When Politics Needs Pain: The Real Reason the Immigration Deal Died
“When cruelty becomes policy, empathy becomes rebellion.” — Mary Coughlin
When Politics Needs Pain: The Real Reason the Immigration Deal Died
A Moment of Courage — and Its Undoing
There was a moment — brief, fragile, almost unbelievable — when it seemed the United States might finally take a step toward healing one of its deepest wounds.
A bipartisan group of senators had spent months building an immigration reform bill that balanced compassion with control, security with humanity. It wasn’t perfect — legislation rarely is — but it was progress. It promised to bring order without sacrificing empathy, to restore fairness to a system defined for too long by chaos and cruelty.
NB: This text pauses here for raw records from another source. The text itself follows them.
(* ===== verification/FleetInv.v ===== *)
(** * The areas do not disturb each other

    The invariant of the fleet: every area keeps to its own footprint, the footprints of
    different areas are disjoint, every device has its filter, and every area that is not lost
    satisfies the invariant of Cow.v. A step of one area, of user space or of the control side
    is, for the other areas, a step of the rest of the system as Cow.v allows it. *)
From S2P Require Import Prelude MemoryChecker Kernel Uapi EventQueue CbtMap DiffBuffer DiffIo DiffStorage.
From S2P Require Import Effects Chunk DiffArea ChunkSpecs CowInv Cow CowSteps CowImage CowSafety Footprint.
From S2P Require Import State BdevFilter Tracker Snapshot Fleet.

(** ** The tasks of one area *)

Section tasks.
Context {P : ModuleParams}.

(** Whatever the state of the area, its tasks keep to its footprint. *)
Lemma task_step_confined σ σ' R :
  task_step false σ σ' → owns R (cw_sys σ) →
  ∃ R', owns R' (cw_sys σ') ∧ keeps_to R R' (cw_sys σ) (cw_sys σ').
Proof.
  assert (Hrun : ∀ A (m : AM A) a s s', m s = (a, s') → confined m s → owns R s →
    ∃ R', owns R' s' ∧ keeps_to R R' s s') by (intros A m a s s' E Hm H; exact (wp_run _ _ _ _ _ (Hm R H) E)).
  intros H Hown. destruct H as [σ i w r ret s' Hi Hex Ht _|σ n k status c io s' _ _ _ Ht|σ n c io s' _ _ _ Ht
    |σ again s' Ht|σ wr _|σ v pos st ctx' v' pos' s' _ _ Ht|σ s' Ht]; cbn [cw_sys].
  - eapply Hrun; [exact Ht|by apply writer_turn_confined|done].
  - eapply Hrun; [exact Ht|apply bio_end_confined|done].
  - eapply Hrun; [exact Ht|apply tame_confined; tame|done].
  - eapply Hrun; [exact Ht|apply tame_confined; tame|done].
  - exists R. split; [done|apply grows_keeps_to, grows_refl].
  - eapply Hrun; [exact Ht|apply tame_confined; tame|done].
  - eapply Hrun; [exact Ht|apply tame_confined; tame|done].
Qed.
End tasks.

(** ** The invariant *)

Record fleet_inv (F : Z → footprint) (σ : fleet) : Prop := {
  fi_live a : is_Some (areas (fl_mod σ) !! a) → is_Some (view σ a);
  fi_owns a v : view σ a = Some v → owns (F a) (cw_sys v);
  fi_apart a b bd x : a ≠ b → is_Some (view σ a) → is_Some (view σ b) → F a bd x → F b bd x → False;
  fi_ground : ground (fl_mod σ);
  fi_guard a t : fl_tasks σ !! a = Some t → guarded (fl_mod σ) a (ts_filter t);
  fi_cow a v t : view σ a = Some v → fl_tasks σ !! a = Some t →
    map_lost (fl_mod σ) (ts_filter t) = true ∨ cow_inv v;
}.

(** *** Views *)

Lemma view_inv σ a v :
  view σ a = Some v → ∃ s t, area_sys (fl_mod σ) a = Some s ∧ fl_tasks σ !! a = Some t ∧
    v = Cow s (ts_writers t) (ts_ctx t) (ts_img t).
Proof.
  unfold view. destruct (area_sys _ _) as [s|]; [|done]. destruct (fl_tasks σ !! a) as [t|]; [|done].
  intros [= <-]. by exists s, t.
Qed.
Lemma area_sys_inv s a x :
  area_sys s a = Some x → ∃ da st d, areas s !! a = Some (da, st) ∧ storages s !! st = Some d ∧
    x = {| area := da; storage := d; kern := mkern s; oops := false; hung := false |}.
Proof.
  unfold area_sys. destruct (areas s !! a) as [[da st]|]; [|done]. destruct (storages s !! st) as [d|] eqn:E; [|done].
  intros [= <-]. by exists da, st, d.
Qed.

Lemma taken_covered d bd x : storage_wf d → taken d bd x → covered d bd x.
Proof.
  intros [Hb _ _ _ _] Ht. unfold taken, covered in *. rewrite Exists_exists in *. destruct Ht as (b & Hin & Hbd & Hx).
  exists b. split; [done|]. split; [done|]. pose proof (proj1 (Forall_forall _ _) Hb b Hin) as (_ & ? & _). lia.
Qed.

(** What the rest of the system may do to an area keeps its footprint. *)
Lemma owns_env R s s' : env_ok s s' → owns R s → owns R s'.
Proof.
  intros [Ea _ Hwf _ Htk _ _] [H1 H2 H3 H4 H5]. split; unfold at_chunk; rewrite ?Ea; try done. eauto.
Qed.
Lemma cow_inv_env s s' ws ctx img : env_ok s s' → cow_inv (Cow s ws ctx img) → cow_inv (Cow s' ws ctx img).
Proof.
  intros He [Hx|[C Hw]]; [left; cbn in *; by rewrite (ev_area _ _ He)|right].
  destruct (env_spec _ _ _ _ He C) as [C' E]. split; [done|]. by eapply Forall_writers_evolves.
Qed.

(** The flags are not part of the system. *)
Lemma env_flags s : oops s = false → storage_wf (storage s) → env_ok s {| s with oops := false; hung := false |}.
Proof. intros Ho Hwf. by split. Qed.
And then, with a single directive from a man still campaigning for power, it was gone.
A Moment of Courage — and Its Undoing
In early 2024, the Biden administration worked alongside a small coalition of Democrats, Republicans, and Independents to craft what many called the toughest yet fairest immigration bill in decades. It invested billions in border security, streamlined asylum processes, and created pathways that protected both sovereignty and dignity.
For a moment, it seemed that Washington remembered how to govern for the common good.
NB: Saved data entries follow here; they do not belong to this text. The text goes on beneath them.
(* ===== verification/FleetSafety.v ===== *)
(** * The filter guards the areas, and the images are frozen

    What becomes of a bio in the filter, that every step keeps the invariant of FleetInv.v,
    the theorems about the module as a whole, and runs of it. *)
From S2P Require Import Prelude MemoryChecker Kernel Uapi EventQueue CbtMap DiffBuffer DiffIo DiffStorage.
From S2P Require Import Effects Chunk DiffArea ChunkSpecs CowInv Cow CowSteps CowImage CowSafety Footprint.
From S2P Require Import State BdevFilter Tracker Snapshot Lifecycle Fleet FleetInv.

Section invariant.
Context {P : ModuleParams}.

(** ** Bios *)

Definition bio_fits (bio : filter_bio) : Prop :=
  b_own bio = false ∧ 0 ≤ bio_sector bio ∧ 0 ≤ b_count bio ∧ bio_sector bio + b_count bio ≤ 2 ^ 64.

(** The filter holds the bio for area [a], whose tracker on the device is [t]. *)
Definition holds_for (s : modst) (bio : filter_bio) (t a : Z) (w : writer) : Prop :=
  0 < b_count bio ∧ ∃ tr da st, trackers s !! t = Some tr ∧ snapshot_is_taken tr = true ∧
    tr_diff_area tr = Some a ∧ areas s !! a = Some (da, st) ∧
    w = {| wr_sector := bio_sector bio; wr_count := b_count bio; wr_nowait := b_nowait bio; wr_data := b_data bio;
           wr_phase := PCopy (round_down (bio_sector bio) (diff_area_chunk_sectors da)); wr_plug := [] |}.
(** It lets a write pass although area [a] is guarded by [t]: the area is lost already. *)
Definition passes_lost (s s' : modst) (t a : Z) : Prop :=
  guarded s a t → map_lost s' t = true ∨ ∃ da st, areas s !! a = Some (da, st) ∧ corrupt_flag da = true.

Definition submit_post (s : modst) (bio : filter_bio) (t : Z) (r : filtered (Z * writer)) (s' : modst) : Prop :=
  untouched s s' ∧
  match r with
  | Held (a, w) => holds_for s bio t a w
  | ToDevice => b_write bio = true → 0 < b_count bio → ∀ a, passes_lost s s' t a
  | _ => False
  end.

Lemma cbt_set_kept bio m err m' :
  bio_fits bio → b_count bio ≠ 0 → cbt_map_set m (bio_sector bio) (b_count bio) = Some (err, m') → cbt_wf m →
  cbt_wf m' ∧ (is_corrupted m = true → is_corrupted m' = true) ∧ (err ≠ 0 → is_corrupted m' = true).
Proof.
  intros (_ & H0 & H1 & H2) Hc E Hwf. destruct (is_corrupted m) eqn:Ec.
  - unfold cbt_map_set in E. rewrite Ec in E. by injection E as <- <-.
  - destruct (cbt_map_set_spec m (bio_sector bio) (b_count bio)) as (m1 & E1 & Hwf1 & _); [done..|lia|done|].
    rewrite E1 in E. injection E as <- <-. split; [done|]. split; [done|]. by destruct (is_corrupted m1).
Qed.

Lemma untouched_set_cbt (s : modst) p m m' :
  cbt_maps s !! p = Some m → (cbt_wf m → cbt_wf m' ∧ (is_corrupted m = true → is_corrupted m' = true)) →
  untouched s {| s with cbt_maps := <[p := m']> (cbt_maps s) |}.
Proof.
  intros Hm Hm'. split; try done. cbn. intros q mq Hq Hwf. destruct (decide (q = p)) as [->|Hne].
  - rewrite Hm in Hq. injection Hq as <-. exists m'. rewrite lookup_insert_eq. by destruct (Hm' Hwf).
  - exists mq. by rewrite lookup_insert_ne.
Qed.

(** A way out of [tracker_submit_bio] with a pointer that points nowhere. *)
Lemma submit_broken (s : modst) bio t :
  (∀ a, guarded s a t → False) → wp (broken_pointer;; mret ToDevice) s (submit_post s bio t).
Proof. intros H. split; [apply (aloof_broken s)|]. intros _ _ a Hg. by destruct (H a). Qed.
But as the bill neared the Senate floor, Donald Trump — then a candidate — publicly ordered Republicans to walk away. He warned that passing the bill would “give Biden a win.” And so, the deal collapsed.
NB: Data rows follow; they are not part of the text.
(* ===== verification/FleetRuns.v ===== *)
(** * Runs of the whole module

    An executable form of the steps of the fleet, a check that the areas of a module have just
    started, and runs from states that the module's own operations lead to: the witnesses for
    the theorems of FleetSafety.v, and a run in which one snapshot destroys the image of
    another. *)
From S2P Require Import Prelude MemoryChecker Kernel Uapi EventQueue CbtMap DiffBuffer DiffIo DiffStorage.
From S2P Require Import Effects Chunk DiffArea ChunkSpecs CowInv Cow CowSteps CowImage CowSafety Footprint.
From S2P Require Import AreaNew State BdevFilter Tracker Snapshot SnapshotTake Lifecycle.
From S2P Require Import Fleet FleetInv FleetSafety FleetTake.

(** ** Runs *)

Definition map_all {A} (f : Z → A → bool) (m : gmap Z A) : bool := forallb (λ p, f p.1 p.2) (map_to_list m).

Lemma map_all_spec {A} (f : Z → A → bool) m k x : map_all f m = true → m !! k = Some x → f k x = true.
Proof.
  unfold map_all. rewrite forallb_forall. intros H Hk. apply (H (k, x)). by apply list_elem_of_In, elem_of_map_to_list.
Qed.

Definition off_device (dev : Z) (d : diff_storage) : bool := forallb (λ b, negb (sk_bdev b =? dev)) (blocks d).

Lemma off_device_spec dev d x : off_device dev d = true → ¬ covered d dev x.
Proof.
  unfold off_device, covered. rewrite forallb_forall, Exists_exists. intros H (b & Hb & E & _).
  apply list_elem_of_In, H, negb_true_iff, Z.eqb_neq in Hb. congruence.
Qed.

Inductive fleet_action : Type :=
  | FTask (a : Z) (act : action)
  | FSubmit (dev : Z) (bio : filter_bio).

Definition bio_fits_b (bio : filter_bio) : bool :=
  negb (b_own bio) && (0 <=? bio_sector bio) && (0 <=? b_count bio) && (bio_sector bio + b_count bio <=? 2 ^ 64).

Section exec.
Context {P : ModuleParams}.

Definition fexec (act : fleet_action) (σ : fleet) : option fleet :=
  match act with
  | FTask a act =>
      match view σ a with
      | None => None
      | Some v => if is_submit act then None else (λ v', put_view a v v' σ) <$> exec false act v
      end
  | FSubmit dev bio =>
      let s := fl_mod σ in
      let '(r, s') := submit_bio_noacct_handler (tracker_submit_bio bio) (bdev_of s dev) (b_nowait bio) s in
      guard_opt (bio_fits_b bio && negb (is_some (w_bio_list (mkern s))) &&
                 match r with Asleep => false | _ => true end && map_all (λ _, off_device dev) (storages s))
        (put_bio dev bio r s' σ)
  end.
Not because it was flawed.
Not because it failed to strengthen the border.
But because it might have shown that compassion and security are not opposites.
That was its real threat.
The Politics of Pain
When cruelty becomes a political strategy, suffering becomes the message.
Fear becomes the fuel.
And human lives — the children at the border, the families split by deportation, the asylum seekers sleeping on concrete floors — become props in a performance of power.
Trump didn’t just oppose a bill. He opposed the possibility of healing.
The immigration compromise would have made it harder to justify the spectacle of suffering — the images of chaos that help fuel “law and order” campaigns. In trauma-informed language, it would have interrupted the cycle of re-traumatization — and that interruption was precisely what some feared.
A healed system doesn’t need saviors.
A calm border doesn’t feed outrage.
A humane solution doesn’t rally a base addicted to fear.
A Trauma-Informed Lens
In trauma-informed care, we learn that safety and connection are prerequisites for healing. Systems built on fear and control, however, require people to remain unsafe — reactive, divided, and distrustful.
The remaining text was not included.